Champion Technologies Family Said to Seek $2 Billion in Sale

The family that controls Champion Technologies Inc. is seeking a sale of the closely held company, one of the world’s largest makers of oilfield chemicals, said people with knowledge of the matter.

Descendants of the late Willard M. Johnson, who first bought a stake in Champion in 1959, hired Tudor Pickering Holt & Co. and Lazard Ltd. (LAZ) for advice on a potential divestiture, the people said. The company may be near a deal with a larger competitor that would value Champion at around $2 billion, one of the people said.

Champion competes against some of the largest oilfield- services companies, including Schlumberger Ltd. (SLB), Halliburton Co. (HAL) and Baker Hughes Inc. (BHI), making ingredients that are pumped underground to clean wells and boost production. Ecolab Inc. (ECL) bought rival Nalco Holding Co. for $5.4 billion last year.

A message left for Champion’s chairman, Steve Lindley, and Chief Executive Officer Thomas Amonett wasn’t returned. Representatives of Tudor Pickering and Lazard declined to comment.

Schlumberger, the largest oilfield-services company, expanded in drilling fluids with the $11 billion purchase of Smith International Inc. in 2010, while No. 2 Halliburton bought Multi-Chem Group LLC for $650 million last year to add chemicals for hydraulic fracturing.

The Wall Street Journal reported last month that Magnablend Inc., another closely held oilfield chemicals company, was seeking a buyer with help from Lazard and might fetch as much as $800 million.

Permian Mud

Willard Johnson co-founded a company called Permian Mud Service Inc. that bought a stake in Champion more than five decades ago, according to the company’s website. Johnson’s family owns 80 percent of Permian Mud, according to a study of the oilfield chemicals industry published by Freedonia Group. He died in 2000.

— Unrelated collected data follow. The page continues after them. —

(* ===== verification/Collapse.v ===== *)
(** * LIMIT 1 BY and top-k pushdown

    Generic facts about the shape of the relay's SELECT statements: sort, keep
    the first row of every group ([LIMIT 1 BY]), keep the first [k] rows.
    [winners] is the order-free reading of sort-then-[LIMIT 1 BY]; the last
    lemma says that cutting every part to its first [k] rows before a global
    sort does not change the global first [k] rows. *)

From S2P Require Import Prelude.

(** [LIMIT 1 BY key]: keep a row unless a previous one had its key. *)
Fixpoint limit_1_by {A K} `{EqDecision K} (key : A -> K) (seen : list K) (l : list A) : list A :=
  match l with
  | [] => []
  | x :: l' =>
      if decide (key x ∈ seen) then limit_1_by key seen l'
      else x :: limit_1_by key (key x :: seen) l'
  end.

Lemma concat_elem {A} (ls : list (list A)) x : x ∈ concat ls <-> exists l, l ∈ ls /\ x ∈ l.
Proof.
  rewrite list_elem_of_In, in_concat. setoid_rewrite list_elem_of_In. done.
Qed.

Lemma elem_of_list_take_le {A} n m (l : list A) x : x ∈ take n l -> (n <= m)%nat -> x ∈ take m l.
Proof.
  intros Hx Hnm. replace n with (n `min` m)%nat in Hx by lia. rewrite <-take_take in Hx.
  by eapply subseteq_take.
Qed.

Section limit_by.
Context {A K : Type} `{EqDecision K} (key : A -> K).

Lemma limit_1_by_sublist seen l : sublist (limit_1_by key seen l) l.
Proof.
  revert seen. induction l as [|x l IH]; intros seen; simpl; [constructor|].
  case_decide; constructor; apply IH.
Qed.

Lemma limit_1_by_keys seen l :
  NoDup (key <$> limit_1_by key seen l) /\
  forall x, x ∈ limit_1_by key seen l -> key x ∉ seen.
Proof.
  revert seen. induction l as [|x l IH]; intros seen; simpl; [split; [constructor|set_solver]|].
  case_decide; [apply IH|]. destruct (IH (key x :: seen)) as [Hnd Hns]. simpl. split.
  - constructor; [|done]. intros (y & Hy & Hin)%list_elem_of_fmap.
    apply Hns in Hin. rewrite <-Hy in Hin. set_solver.
  - intros y [->|Hy]%elem_of_cons; [done|]. apply Hns in Hy. set_solver.
Qed.

Lemma limit_1_by_first seen l x :
  x ∈ l -> key x ∉ seen ->
  exists y l1 l2, l = l1 ++ y :: l2 /\ y ∈ limit_1_by key seen l /\ key y = key x /\
    x ∈ y :: l2.
Proof.
  revert seen. induction l as [|z l IH]; intros seen Hx Hk; [set_solver|]. simpl.
  destruct (decide (key z = key x)) as [Hz|Hz].
  { exists z, [], l. rewrite decide_False by congruence. set_solver. }
  assert (x ∈ l) as Hxl by (set_unfold; naive_solver).
  case_decide.
  - destruct (IH seen Hxl Hk) as (y & l1 & l2 & -> & ? & ? & ?).
    exists y, (z :: l1), l2. set_solver.
  - destruct (IH (key z :: seen) Hxl) as (y & l1 & l2 & -> & ? & ? & ?); [set_solver|].
    exists y, (z :: l1), l2. set_solver.
Qed.

Lemma limit_1_by_NoDup seen l : NoDup (limit_1_by key seen l).
Proof. eapply NoDup_fmap_1, (proj1 (limit_1_by_keys seen l)). Qed.

End limit_by.

Section winners.
Context {A K : Type} `{EqDecision A, EqDecision K}.
Context (R : relation A) `{!RelDecision R, !Reflexive R}.
Context (key : A -> K).

(** [x] is not preceded by any element of its own group. *)
Definition wins (l : list A) (x : A) : Prop :=
  Forall (fun y => key y = key x -> R x y) l.
#[export] Instance wins_dec l x : Decision (wins l x).
Proof. unfold wins. apply _. Defined.

Definition winners (l : list A) : list A := filter (wins l) (remove_dups l).

Definition antisym_on (l : list A) : Prop :=
  forall x y, x ∈ l -> y ∈ l -> R x y -> R y x -> x = y.

Lemma limit_1_by_wins seen l x :
  StronglySorted R l -> x ∈ limit_1_by key seen l ->
  Forall (fun y => key y = key x -> R x y) l.
Proof.
  revert seen. induction l as [|z l IH]; intros seen Hs Hx; simpl in *; [set_solver|].
  apply StronglySorted_inv in Hs as [Hs Hz]. case_decide as Hd.
  - constructor; [|by eapply IH]. intros Hk.
    apply (limit_1_by_keys key seen l) in Hx. congruence.
  - apply elem_of_cons in Hx as [->|Hx].
    + constructor; [done|]. eapply Forall_impl; [exact Hz|]. done.
    + constructor; [|by eapply IH]. intros Hk.
      apply (limit_1_by_keys key (key z :: seen) l) in Hx. rewrite Hk in Hx. set_solver.
Qed.

(** Membership of sort-then-LIMIT-1-BY is being a winner. *)
Lemma limit_1_by_elem l x :
  StronglySorted R l -> antisym_on l ->
  x ∈ limit_1_by key [] l <-> x ∈ l /\ wins l x.
Proof.
  intros Hs Hanti. split.
  - intros Hx. split; [by eapply sublist_subseteq, Hx; apply limit_1_by_sublist|].
    by eapply limit_1_by_wins.
  - intros [Hx Hw]. destruct (limit_1_by_first key [] l x Hx) as (y & l1 & l2 & -> & Hy & Hk & Hin).
    { set_solver. }
    assert (y = x) as ->; [|done].
    apply elem_of_cons in Hin as [->|Hin]; [done|].
    apply Hanti; [set_solver..| |].
    + eapply StronglySorted_app_1_r in Hs. apply StronglySorted_inv in Hs as [_ Hs].
      rewrite Forall_forall in Hs. by apply Hs.
    + unfold wins in Hw. rewrite Forall_forall in Hw. apply Hw; [set_solver|done].
Qed.

Lemma winners_elem l x : x ∈ winners l <-> x ∈ l /\ wins l x.
Proof. unfold winners. rewrite list_elem_of_filter, elem_of_remove_dups. tauto. Qed.

Lemma winners_NoDup l : NoDup (winners l).
Proof. apply NoDup_filter, NoDup_remove_dups. Qed.

(** Sort then LIMIT 1 BY computes the winners, whatever the tie order. *)
Lemma limit_1_by_winners `{!GoSort R} l :
  antisym_on l -> limit_1_by key [] (go_sort R l) ≡ₚ winners l.
Proof.
  intros Hanti. apply NoDup_Permutation; [apply limit_1_by_NoDup|apply winners_NoDup|].
  intros x. rewrite winners_elem, limit_1_by_elem; [|by auto with relay|].
  - unfold wins. by rewrite !go_sort_perm.
  - intros a b Ha Hb. apply Hanti; by rewrite <-go_sort_perm.
Qed.

(** Groups that do not straddle two parts are collapsed part by part. *)
Lemma winners_app l1 l2 :
  (forall x y, x ∈ l1 -> y ∈ l2 -> key x ≠ key y) ->
  winners (l1 ++ l2) ≡ₚ winners l1 ++ winners l2.
Proof.
  intros Hdisj. apply NoDup_Permutation; [apply winners_NoDup| |].
  - apply NoDup_app. split_and!; [apply winners_NoDup| |apply winners_NoDup].
    intros x [Hx _]%winners_elem [Hy _]%winners_elem. by apply (Hdisj x x).
  - intros x. rewrite elem_of_app, !winners_elem, elem_of_app. unfold wins.
    rewrite Forall_app. setoid_rewrite Forall_forall. split.
    + naive_solver.
    + intros [[Hx Hw]|[Hx Hw]]; (split_and!; [by auto|..]); auto.
      * intros y Hy Hk. by destruct (Hdisj x y Hx Hy).
      * intros y Hy Hk. by destruct (Hdisj y x Hy Hx).
Qed.

Lemma winners_concat ls :
  (forall i j l1 l2 x y, ls !! i = Some l1 -> ls !! j = Some l2 -> i ≠ j ->
     x ∈ l1 -> y ∈ l2 -> key x ≠ key y) ->
  winners (concat ls) ≡ₚ concat (winners <$> ls).
Proof.
  induction ls as [|l ls IH]; intros H; simpl; [done|].
  rewrite winners_app.
  - rewrite IH; [done|]. intros i j l1 l2 x y Hi Hj Hij. apply (H (S i) (S j)); auto.
  - intros x y Hx (l2 & [j Hj]%list_elem_of_lookup & Hy)%concat_elem.
    by apply (H 0%nat (S j) l l2).
Qed.
End winners.

(** ** Top-k pushdown *)

Section topk.
Context {A : Type} `{EqDecision A}.
Context (R : relation A) `{!GoSort R}.

(** An element preceded by [k] others is not among the first [k]. *)
Lemma not_in_topk k (W V : list A) x :
  antisym_on R W -> NoDup V -> V ⊆ W -> (k <= length V)%nat -> x ∈ W ->
  (forall v, v ∈ V -> R v x /\ v ≠ x) -> x ∉ take k (go_sort R W).
Proof.
  intros Hanti HV HVW Hk HxW Hbefore Hx.
  pose proof (go_sort_sorted (R:=R) W) as HS. rewrite <-(take_drop k (go_sort R W)) in HS.
  assert (x :: V ⊆ take k (go_sort R W)) as Hsub.
  { intros v [->|Hv]%elem_of_cons; [done|].
    assert (v ∈ go_sort R W) as HvW by (rewrite go_sort_perm; by apply HVW).
    rewrite <-(take_drop k (go_sort R W)) in HvW. apply elem_of_app in HvW as [|HvW]; [done|].
    pose proof (StronglySorted_app_1_elem_of R _ _ x v HS Hx HvW).
    destruct (Hbefore v Hv) as [? Hne]. destruct Hne. apply Hanti; auto. }
  apply NoDup_submseteq, submseteq_length in Hsub.
  - rewrite length_take in Hsub. simpl in Hsub. lia.
  - constructor; [|done]. intros Hv. by destruct (Hbefore x Hv).
Qed.

(** Dropping elements that are not among the first [k] changes nothing. *)
Lemma topk_superset k (W U : list A) :
  NoDup W -> NoDup U -> antisym_on R W -> U ⊆ W ->
  take k (go_sort R W) ⊆ U ->
  take k (go_sort R U) = take k (go_sort R W).
Proof.
  intros HndW HndU Hanti HUW HP. set (S := go_sort R W).
  assert (NoDup S) as HndS by (unfold S; by rewrite go_sort_perm).
  assert (forall x, x ∈ S <-> x ∈ W) as HSW by (intros x; unfold S; by rewrite go_sort_perm).
  set (Q := filter (fun x => x ∈ U) (drop k S)).
  assert (sublist (take k S ++ Q) S) as Hsub.
  { rewrite <-(take_drop k S) at 2. apply sublist_app; [done|]. apply sublist_filter. }
  assert (go_sort R U = take k S ++ Q) as ->.
  { apply go_sort_unique.
    - intros x y Hx Hy. apply Hanti; auto.
    - eapply StronglySorted_sublist; [exact Hsub|apply go_sort_sorted].
    - apply NoDup_Permutation; [by eapply sublist_NoDup|done|].
      intros x. rewrite elem_of_app. unfold Q. rewrite list_elem_of_filter. split.
      + intros [Hx|[Hx _]]; auto.
      + intros Hx. pose proof (HUW x Hx) as HxS%HSW. rewrite <-(take_drop k S) in HxS.
        apply elem_of_app in HxS as [HxS|HxS]; auto. }
  destruct (decide (k <= length S))%nat as [Hk|Hk].
  - rewrite take_app_le by (rewrite length_take; lia). rewrite take_take. f_equal. lia.
  - assert (Q = []) as ->. { unfold Q. rewrite drop_ge by lia. done. }
    rewrite app_nil_r, take_take. f_equal. lia.
Qed.

(** In a sorted part, an element of the global prefix is in the part's prefix. *)
Lemma topk_part k (W L : list A) x :
  antisym_on R W -> StronglySorted R L -> NoDup L -> L ⊆ W ->
  x ∈ L -> x ∈ take k (go_sort R W) -> x ∈ take k L.
Proof.
  intros Hanti HL Hnd Hsub (L1 & L2 & ->)%list_elem_of_split Hx.
  destruct (decide (length L1 < k))%nat as [Hk|Hk].
  - rewrite take_app_ge by lia. apply elem_of_app. right.
    destruct (k - length L1)%nat eqn:E; [lia|]. simpl. set_solver.
  - exfalso. revert Hx. apply NoDup_app in Hnd as (H1 & H2 & _).
    apply (not_in_topk k W L1); [done|done|set_solver|lia|apply Hsub; set_solver|].
    intros v Hv. split.
    + eapply StronglySorted_app_1_elem_of; [exact HL|done|set_solver].
    + intros ->. apply (H2 x Hv). set_solver.
Qed.

(** Cutting every sorted part to [k] before the global sort is sound. *)
Lemma topk_pushdown k (Ls : list (list A)) :
  NoDup (concat Ls) -> antisym_on R (concat Ls) ->
  Forall (StronglySorted R) Ls ->
  take k (go_sort R (concat (take k <$> Ls))) = take k (go_sort R (concat Ls)).
Proof.
  intros Hnd Hanti HLs. apply topk_superset; [done| |done| |].
  - eapply sublist_NoDup; [exact Hnd|]. clear. induction Ls as [|l Ls IH]; simpl; [constructor|].
    apply sublist_app; [apply sublist_take|done].
  - intros x. rewrite !concat_elem. intros (l & (l' & -> & Hl')%list_elem_of_fmap & Hx).
    exists l'. split; [done|]. by eapply subseteq_take.
  - intros x Hx. assert (x ∈ concat Ls) as HxS.
    { rewrite <-(go_sort_perm (R:=R)). by eapply subseteq_take. }
    apply concat_elem in HxS as (l & Hl & Hxl).
    apply concat_elem. exists (take k l). split; [by apply list_elem_of_fmap_2|].
    apply (topk_part k (concat Ls) l x); auto.
    + rewrite Forall_forall in HLs. by apply HLs.
    + apply list_elem_of_split in Hl as (L1 & L2 & ->). rewrite concat_app in Hnd. simpl in Hnd.
      apply NoDup_app in Hnd as (_ & _ & Hnd). by apply NoDup_app in Hnd as (? & _ & _).
    + intros y Hy. apply concat_elem. eauto.
Qed.
End topk.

The family behind Champion would be the latest in the oil business to seek to sell a multi-billion-dollar company. The Yates family of New Mexico is seeking a buyer for Yates Petroleum Corp., which may be worth billions of dollars, people with knowledge of the matter said last month. Family-owned Samson Investment Co. of Tulsa, Oklahoma, sold for $7.2 billion to KKR & Co. last year.